Instructions to follow –
Set down, please, without alteration, the lines of the entries below from the first through the one containing "then match G with".

Stored data:
[Start of Attachment]
Lemma batch_loop_answers (G : option Generator) (auth : Principal) (c : Z)
    (ss : list Z) (w : World) :
  exists w',
    for_each
      (fun seed =>
         bind (lift (make_GenerateRequest seed c hex))
              (fun gen_request => generate G gen_request (req_dict auth) auth_Depends))
      ss w =
    (first_failure (map (contained_answer G (DATABASE_AVAILABLE w) c) ss), w') /\
    supabase w' = supabase w /\
    DATABASE_AVAILABLE w' = DATABASE_AVAILABLE w.
Proof.
  revert w. induction ss as [|s ss IH]; intros w.
  - exists w. cbn. auto.
  - cbn [for_each map first_failure]. unfold contained_answer at 1.
    unfold bind at 1. unfold bind at 1. unfold lift at 1.
    destruct (make_GenerateRequest s c hex) as [r|e].
    + destruct (generate_without_dict G r (req_dict auth) w) as (w1 & E1 & S1 & D1).
      rewrite E1.
      set (ans := match G with
                  | None => Raise (HTTPException 500 "GoldenSeed library not available")
                  | Some G0 => _
                  end) in *.
      destruct ans as [x|e].
      * destruct (IH w1) as (w2 & E2 & S2 & D2).
        rewrite D1 in E2.
        unfold bind at 1. rewrite E2.
        exists w2. split.
        -- destruct (first_failure (map (contained_answer G (DATABASE_AVAILABLE w) c) ss));
             reflexivity.
        -- split; congruence.
      * exists w1. auto.
    + exists w. auto.
Qed.

Lemma post_batch_admitted (G : option Generator) (a : option string)
    (body : BatchRequest) (w w1 : World) (p : Principal) :
  verify_api_key a w = (Ok p, w1) ->
  exists w',
    post_batch G a body w =
      (if valid_BatchRequest body
       then match G with
            | None => Raise (HTTPException 500 "GoldenSeed library not available")
            | Some _ =>
                first_failure
                  (map (contained_answer G (DATABASE_AVAILABLE w1) (chunks_per_seed body))
                       (seeds body))
            end
       else Raise (RequestValidationError "body"), w') /\
    supabase w' = supabase w1.
Proof.
  intros E. unfold post_batch. rewrite (bind_step _ _ _ _ _ E).
  destruct (valid_BatchRequest body); [|exists w1; auto].
  unfold batch_generate. destruct G as [G0|]; [|exists w1; auto].
  destruct (batch_loop_answers (Some G0) p (chunks_per_seed body) (seeds body) w1)
    as (w' & E' & S' & _).
  exists w'. rewrite E'. auto.
Qed.

(** A batch request never writes a usage entry, whatever the header, the
    body, the mode and the state of the store: the generation done through
    the batch endpoint is not metered. *)
Theorem batch_never_metered
    (G : option Generator) (a : option string) (body : BatchRequest) (w : World) :
  logged (snd (post_batch G a body w)) = logged w /\
  forall c, supabase w = Some c ->
    exists c', supabase (snd (post_batch G a body w)) = Some c' /\
               usage_logs c' = usage_logs c.
Proof.
  assert (H : logged (snd (post_batch G a body w)) = logged w).
  { pose proof (verify_api_key_logged a w) as L.
    destruct (verify_api_key a w) as [[p|e] w1] eqn:E; cbn [snd] in L.
    - destruct (post_batch_admitted G a body w w1 p E) as (w' & -> & S).
      cbn [snd]. unfold logged in *. now rewrite S.
    - unfold post_batch. now rewrite (bind_raise _ _ _ _ _ E). }
  split; [exact H|].
  intros c Hc. unfold logged in H. rewrite Hc in H.
  destruct (verify_api_key_store a w c Hc) as (c1 & Hc1 & _).
  destruct (verify_api_key a w) as [[p|e] w1] eqn:E; cbn [snd] in Hc1.
  - destruct (post_batch_admitted G a body w w1 p E) as (w' & E' & S).
    rewrite E' in *. cbn [snd] in *. rewrite S, Hc1 in *. eauto.
  - unfold post_batch in *. rewrite (bind_raise _ _ _ _ _ E) in *.
    cbn [snd] in *. rewrite Hc1 in *. eauto.
Qed.

(** With the database module loaded, an admitted batch request with at least
    one seed is never served: the contained call receives no auth dict, and
    the request ends with status 500. *)
Theorem production_batch_fails
    (G : option Generator) (a : option string) (body : BatchRequest)
    (w : World) (p : Principal) :
  DATABASE_AVAILABLE w = true ->
  fst (verify_api_key a w) = Ok p ->
  valid_BatchRequest body = true ->
  seeds body <> [] ->
  status (fst (post_batch G a body w)) = 500%Z.
Proof.
  intros Hdb Hp Hv Hne.
  destruct (verify_api_key_calls a w) as (_ & _ & _ & D & _).
  destruct (verify_api_key a w) as [r w1] eqn:E. cbn [fst snd] in Hp, D. subst r.
  destruct (post_batch_admitted G a body w w1 p E) as (w' & -> & _).
  cbn [fst]. rewrite Hv, D, Hdb.
  destruct G as [G0|]; [|reflexivity].
  destruct (seeds body) as [|s ss]; [congruence|].
  cbn [map first_failure]. unfold contained_answer at 1.
  destruct (make_GenerateRequest s (chunks_per_seed body) hex) as [r|e] eqn:Er.
  - destruct (chunk_stream G0 r); reflexivity.
  - unfold make_GenerateRequest in Er.
    destruct (valid_GenerateRequest _); [discriminate|].
    injection Er as <-. reflexivity.
Qed.

Lemma production_batch_fails_witness :
  status (fst (post_batch (Some Sample.counter) Sample.bearer
                 {| seeds := [5%Z]; chunks_per_seed := 1 |}
                 (Sample.production Sample.client))) = 500%Z.
Proof.
  apply (production_batch_fails (Some Sample.counter) Sample.bearer
           {| seeds := [5%Z]; chunks_per_seed := 1 |}
           (Sample.production Sample.client) Sample.sample_principal eq_refl).
  - vm_compute. reflexivity.
  - reflexivity.
  - discriminate.
Defined.

(** In demo mode a batch is the sequence of its single requests: for an
    admitted batch of non-negative seeds, the results are, in seed order,
    the responses POST /api/v1/generate gives for each seed with format hex,
    skip 0 and the shared chunk count, or the first failure among them. *)
Theorem demo_batch_matches_single
    (G0 : Generator) (a : option string) (body : BatchRequest)
    (w : World) (p : Principal) :
  DATABASE_AVAILABLE w = false ->
  fst (verify_api_key a w) = Ok p ->
  valid_BatchRequest body = true ->
  Forall (fun s => (0 <= s)%Z) (seeds body) ->
  fst (post_batch (Some G0) a body w) =
  first_failure
    (map (fun s =>
            fst (post_generate (Some G0) a
                   {| seed := s; chunks := chunks_per_seed body;
                      format := hex; skip := 0 |} w))
         (seeds body)).
Proof.
  intros Hdb Hp Hv Hseeds.
  destruct (verify_api_key_calls a w) as (_ & _ & _ & D & _).
  destruct (verify_api_key a w) as [r w1] eqn:E. cbn [fst snd] in Hp, D. subst r.
  destruct (post_batch_admitted (Some G0) a body w w1 p E) as (w' & -> & _).
  cbn [fst]. rewrite Hv, D, Hdb. f_equal.
  apply map_ext_in. intros s Hs.
  rewrite Forall_forall in Hseeds. specialize (Hseeds s Hs).
  assert (Hvalid : valid_GenerateRequest
            {| seed := s; chunks := chunks_per_seed body; format := hex; skip := 0 |} = true).
  { unfold valid_BatchRequest in Hv.
    apply andb_true_iff in Hv as [Hv H2]. apply andb_true_iff in Hv as [_ H1].
    unfold valid_GenerateRequest. cbn [seed chunks skip].
    apply Z.leb_le in H1, H2.
    replace (0 <=? s)%Z with true by (symmetry; apply Z.leb_le; lia).
    replace (1 <=? chunks_per_seed body)%Z with true by (symmetry; apply Z.leb_le; lia).
    replace (chunks_per_seed body <=? 10000)%Z with true by (symmetry; apply Z.leb_le; lia).
    reflexivity. }
  rewrite (post_generate_admitted _ _ _ _ _ _ E), Hvalid, generate_with_dict.
  unfold contained_answer, make_GenerateRequest. rewrite Hvalid.
  unfold generate_answer. destruct (chunk_stream G0 _); reflexivity.
Qed.

Lemma demo_batch_matches_single_witness :
  fst (post_batch (Some Sample.counter) (Some "Bearer gs_demo_key_12345"%string)
         {| seeds := [3%Z; 1%Z]; chunks_per_seed := 2 |} Sample.demo) =
  first_failure
    [ fst (post_generate (Some Sample.counter) (Some "Bearer gs_demo_key_12345"%string)
             (Sample.request 3 2 hex 0) Sample.demo);
      fst (post_generate (Some Sample.counter) (Some "Bearer gs_demo_key_12345"%string)
             (Sample.request 1 2 hex 0) Sample.demo) ].
Proof.
  apply (demo_batch_matches_single Sample.counter (Some "Bearer gs_demo_key_12345"%string)
           {| seeds := [3%Z; 1%Z]; chunks_per_seed := 2 |} Sample.demo
           demo_principal eq_refl).
  - vm_compute. reflexivity.
  - reflexivity.
  - repeat constructor; lia.
Defined.

(* ================================================================== *)
(** * More of the coin-flip statistics *)

(** Every coin-flip response is consistent: heads and tails are counts that
    add up to the flips asked for, the ratio is the quotient rounded to six
    decimals, and the message announces a perfect distribution exactly when
    the flag is set. *)
Theorem coinflip_response_consistent
    (G : option Generator) (seed flips : Z) (r : CoinFlipStatsResponse) :
  get_coinflip G seed flips = Ok r ->
  total r = flips /\
  (heads r + tails r = total r)%Z /\
  (0 <= heads r <= flips)%Z /\
  (0 <= tails r <= flips)%Z /\
  heads_ratio r =
    PyFloat.round6 (PrimFloat.div (PyFloat.of_int (heads r)) (PyFloat.of_int flips)) /\
  message r =
    (if perfect_balance r
     then "Generated " ++ Py.format_commas flips ++ " flips with perfect distribution"
     else "Distribution within expected variance")%string.
Proof.
  intros H. apply get_coinflip_Ok in H as [Hflips H].
  unfold coinflip_stats, true_div in H.
  destruct G as [G|]; [|discriminate].
  destruct (advance G (range seed) (gen_start G)) as [g|e]; [|discriminate].
  destruct (flip G (range flips) g 0) as [h|e] eqn:Eh; [|discriminate].
  destruct (flips =? 0)%Z; [discriminate|].
  apply Ok_inj in H. subst r. cbn.
  apply flip_bounds in Eh. unfold range in Eh. rewrite Z2Nat.id in Eh by lia.
  repeat split; lia.
Qed.

Lemma coinflip_response_consistent_witness :
  exists r, get_coinflip (Some (Sample.odd_first 3)) 1 10 = Ok r /\
            heads r = 2%Z /\ tails r = 8%Z.
Proof.
  assert (E : exists r, get_coinflip (Some (Sample.odd_first 3)) 1 10 = Ok r /\
                        heads r = 2%Z).
  { vm_compute. eexists. split; reflexivity. }
  destruct E as (r & E & Hh). exists r. split; [exact E|]. split; [exact Hh|].
  destruct (coinflip_response_consistent (Some (Sample.odd_first 3)) 1 10 r E)
    as (Ht & Hsum & _). lia.
Defined.

Lemma flip_shift (G : Generator) (n : nat) (g : gen_state G) (c d : Z) :
  flip G n g (c + d) =
  match flip G n g c with
  | Ok h => Ok (h + d)%Z
  | Raise e => Raise e
  end.
Proof.
  revert g c. induction n as [|n IH]; intros g c; cbn [flip]; [reflexivity|].
  destruct (gen_next G g) as [[ch g']|e]; [|reflexivity].
  destruct ch as [|b ch']; [reflexivity|].
  destruct (Z.eqb _ 0); [apply IH|].
  replace (c + d + 1)%Z with (c + 1 + d)%Z by lia. apply IH.
Qed.

Lemma flip_split (G : Generator) (n m : nat) (g : gen_state G) (c h : Z) :
  flip G (n + m) g c = Ok h ->
  exists c' g',
    flip G n g c = Ok c' /\ advance G n g = Ok g' /\ flip G m g' c' = Ok h.
Proof.
  revert g c. induction n as [|n IH]; intros g c; cbn [flip advance Nat.add].
  - intros H. eauto.
  - destruct (gen_next G g) as [[ch g']|e]; [|discriminate].
    destruct ch as [|b ch']; [discriminate|].
    destruct (Z.eqb _ 0); apply IH.
Qed.

(** Coin flips add up along the stream: the heads among [n + m] flips from
    position [seed] are the heads among the first [n] plus the heads among
    the [m] flips from position [seed + n]. *)
Theorem coinflip_heads_additive
    (G : option Generator) (seed n m : Z) (r : CoinFlipStatsResponse) :
  (0 <= seed)%Z -> (1 <= n)%Z -> (1 <= m)%Z ->
  coinflip_stats G seed (n + m) = Ok r ->
  exists r1 r2,
    coinflip_stats G seed n = Ok r1 /\
    coinflip_stats G (seed + n) m = Ok r2 /\
    heads r = (heads r1 + heads r2)%Z.
Proof.
  intros Hs Hn Hm H. unfold coinflip_stats, true_div in *.
  destruct G as [G|]; [|discriminate].
  unfold range in *.
  replace (Z.to_nat (seed + n)) with (Z.to_nat seed + Z.to_nat n)%nat by lia.
  rewrite advance_add.
  destruct (advance G (Z.to_nat seed) (gen_start G)) as [g|e]; [|discriminate].
  replace (Z.to_nat (n + m)) with (Z.to_nat n + Z.to_nat m)%nat in H by lia.
  destruct (flip G (Z.to_nat n + Z.to_nat m) g 0) as [h|e] eqn:Eh; [|discriminate].
  apply flip_split in Eh as (c' & g' & E1 & Ea & E2).
  rewrite E1, Ea.
  pose proof (flip_shift G (Z.to_nat m) g' 0 c') as Hsh.
  rewrite Z.add_0_l, E2 in Hsh.
  destruct (flip G (Z.to_nat m) g' 0) as [h2|e]; [|discriminate].
  apply Ok_inj in Hsh.
  destruct (Z.eqb_spec (n + m) 0); [lia|].
  destruct (Z.eqb_spec n 0); [lia|].
  destruct (Z.eqb_spec m 0); [lia|].
  apply Ok_inj in H. subst r.
  eexists. eexists. split; [reflexivity|]. split; [reflexivity|].
  cbn [heads]. lia.
Qed.

Lemma coinflip_heads_additive_witness :
  exists r1 r2,
    coinflip_stats (Some (Sample.odd_first 5)) 2 4 = Ok r1 /\
    coinflip_stats (Some (Sample.odd_first 5)) 6 3 = Ok r2 /\
    (heads r1 + heads r2 = 3)%Z.
Proof.
  assert (E : exists r, coinflip_stats (Some (Sample.odd_first 5)) 2 (4 + 3) = Ok r /\
                        heads r = 3%Z).
  { vm_compute. eexists. split; reflexivity. }
  destruct E as (r & E & Hh).
  destruct (coinflip_heads_additive (Some (Sample.odd_first 5)) 2 4 3 r
              ltac:(lia) ltac:(lia) ltac:(lia) E) as (r1 & r2 & E1 & E2 & Hsum).
  exists r1, r2. split; [exact E1|]. split; [exact E2|]. lia.
Defined.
[End of Attachment]
Task result –
Lemma batch_loop_answers (G : option Generator) (auth : Principal) (c : Z)
    (ss : list Z) (w : World) :
  exists w',
    for_each
      (fun seed =>
         bind (lift (make_GenerateRequest seed c hex))
              (fun gen_request => generate G gen_request (req_dict auth) auth_Depends))
      ss w =
    (first_failure (map (contained_answer G (DATABASE_AVAILABLE w) c) ss), w') /\
    supabase w' = supabase w /\
    DATABASE_AVAILABLE w' = DATABASE_AVAILABLE w.
Proof.
  revert w. induction ss as [|s ss IH]; intros w.
  - exists w. cbn. auto.
  - cbn [for_each map first_failure]. unfold contained_answer at 1.
    unfold bind at 1. unfold bind at 1. unfold lift at 1.
    destruct (make_GenerateRequest s c hex) as [r|e].
    + destruct (generate_without_dict G r (req_dict auth) w) as (w1 & E1 & S1 & D1).
      rewrite E1.
      set (ans := match G with
                  | None => Raise (HTTPException 500 "GoldenSeed library not available")
                  | Some G0 => _
                  end) in *.
      destruct ans as [x|e].
      * destruct (IH w1) as (w2 & E2 & S2 & D2).
        rewrite D1 in E2.
        unfold bind at 1. rewrite E2.
        exists w2. split.
        -- destruct (first_failure (map (contained_answer G (DATABASE_AVAILABLE w) c) ss));
             reflexivity.
        -- split; congruence.
      * exists w1. auto.
    + exists w. auto.
Qed.

Lemma post_batch_admitted (G : option Generator) (a : option string)
    (body : BatchRequest) (w w1 : World) (p : Principal) :
  verify_api_key a w = (Ok p, w1) ->
  exists w',
    post_batch G a body w =
      (if valid_BatchRequest body
       then match G with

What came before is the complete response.